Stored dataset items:
(** * Kaleidoscope front end: lexer and parser of hajifkd/llvm-tutorial

    A shallow embedding of the lexer ([getBufChar], [gettok]) and of the
    recursive-descent / operator-precedence parser of the repository, with
    the properties its specification states about them.

    The repository holds two programs that share the front end:
    [src/main.cpp] (lexer and parser only) and a second file with the same
    front end followed by code generation.  They differ in three places,
    which the record [source_file] names; every definition below that
    depends on one of them takes the source file as its first argument. *)

From Stdlib Require Import ZArith QArith String Ascii List Lia Bool.
From stdpp Require Import base option gmap.
Import ListNotations.

Local Open Scope string_scope.
Local Open Scope Z_scope.

#[local] Arguments String.append : simpl nomatch.

(** ** The two source files *)

Record source_file := SourceFile {
  (** [gettok] starts with [if (LastChar == '\n') { LastChar = ' '; return ';'; }] *)
  newline_is_semicolon : bool;
  (** the character [ParseIdentifierExpr] compares [CurTok] with after an
      argument: [if (CurTok != X) return LogError(...)] *)
  arg_separator : Z;
  (** the name [ParseTopLevelExpr] gives the prototype of a top-level
      expression *)
  anon_name : string
}.

(** [src/main.cpp] *)
Definition main_cpp : source_file :=
  {| newline_is_semicolon := true;
     arg_separator := 46 (* '.' *);
     anon_name := "" |}.

(** the second source file (front end plus code generation) *)
Definition jit_cpp : source_file :=
  {| newline_is_semicolon := false;
     arg_separator := 44 (* ',' *);
     anon_name := "__anon_expr" |}.

(** ** Characters

    A [char] is an [ascii], that is, its byte.  [char] is a signed type on
    the platforms the program is built for (x86-64), so the value of a
    [char] as an [int] lies in -128..127: the bytes from 128 up read as
    negative numbers, the byte 255 as [EOF] and the bytes 251..254 as the
    values of [enum Token].  The <cctype> functions are applied to these
    values as the program applies them; in the "C" locale none of the
    negative ones is a letter, a digit or white space. *)

Definition int_of_char (c : ascii) : Z :=
  let n := Z.of_N (N_of_ascii c) in
  if n <? 128 then n else n - 256.
Definition char_of_int (z : Z) : ascii := ascii_of_N (Z.to_N (z mod 256)).

Definition EOF : Z := -1.

(** [enum Token] *)
Definition tok_eof : Z := -1.
Definition tok_def : Z := -2.
Definition tok_extern : Z := -3.
Definition tok_identifier : Z := -4.
Definition tok_number : Z := -5.

(** <cctype> in the "C" locale *)
Definition isdigit (c : Z) : bool := (48 <=? c) && (c <=? 57).
Definition isalpha (c : Z) : bool :=
  ((65 <=? c) && (c <=? 90)) || ((97 <=? c) && (c <=? 122)).
Definition isalnum (c : Z) : bool := isalpha c || isdigit c.
Definition isspace (c : Z) : bool := (c =? 32) || ((9 <=? c) && (c <=? 13)).
Definition isascii (c : Z) : bool := (0 <=? c) && (c <=? 127).

(** ** [strtod] on the strings the lexer builds

    [gettok] only passes strings over [0-9.] to [strtod].  On those the
    conversion takes the longest prefix [digits [. digits]] holding at least
    one digit, and returns zero when there is none.  [NumVal] is kept as the
    exact decimal value of that prefix: the [double] of the program is that
    value rounded to the nearest [double] (infinity past the largest one),
    which is not modelled.  No property below depends on the value of a
    number other than the zero of a string without digits. *)

Fixpoint scan_digits (s : string) (acc : N) (cnt : nat) : N * nat * string :=
  match s with
  | String c r =>
      if isdigit (int_of_char c)
      then scan_digits r (10 * acc + (N_of_ascii c - 48))%N (S cnt)
      else (acc, cnt, s)
  | EmptyString => (acc, cnt, s)
  end.

Definition strtod (s : string) : Q :=
  let '(ip, ni, r1) := scan_digits s 0%N 0%nat in
  match r1 with
  | String "."%char r2 =>
      let '(m, nf, _) := scan_digits r2 ip 0%nat in
      if (ni + nf =? 0)%nat then 0%Q
      else Qred (Z.of_N m # Z.to_pos (10 ^ Z.of_nat nf))
  | _ => if (ni =? 0)%nat then 0%Q else (Z.of_N ip # 1)
  end.

(** ** Program state: the static variables of the program and [std::cin] *)

Record state := mkState {
  cin : string;               (** characters of standard input not yet read *)
  cin_good : bool;            (** [std::cin.good()] *)
  Buf : string;               (** [static std::string Buf] of [getBufChar] *)
  Index : nat;                (** [static unsigned int Index] of [getBufChar];
                                  kept without its wrap at 2^32, which takes
                                  a line of 2^32 characters to reach *)
  LastChar : Z;               (** [static int LastChar] of [gettok] *)
  IdentifierStr : string;
  NumVal : Q;
  CurTok : Z;
  BinopPrecedence : gmap Z Z; (** [std::map<char, int>], keyed by the char's value *)
  errs : list string          (** the messages [LogError] has written, oldest first *)
}.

> [Task details]:
Make a list of all lines in the data that contain "then".

> [Response]:
  if n <? 128 then n else n - 256.
      then scan_digits r (10 * acc + (N_of_ascii c - 48))%N (S cnt)
      if (ni + nf =? 0)%nat then 0%Q
  | _ => if (ni =? 0)%nat then 0%Q else (Z.of_N ip # 1)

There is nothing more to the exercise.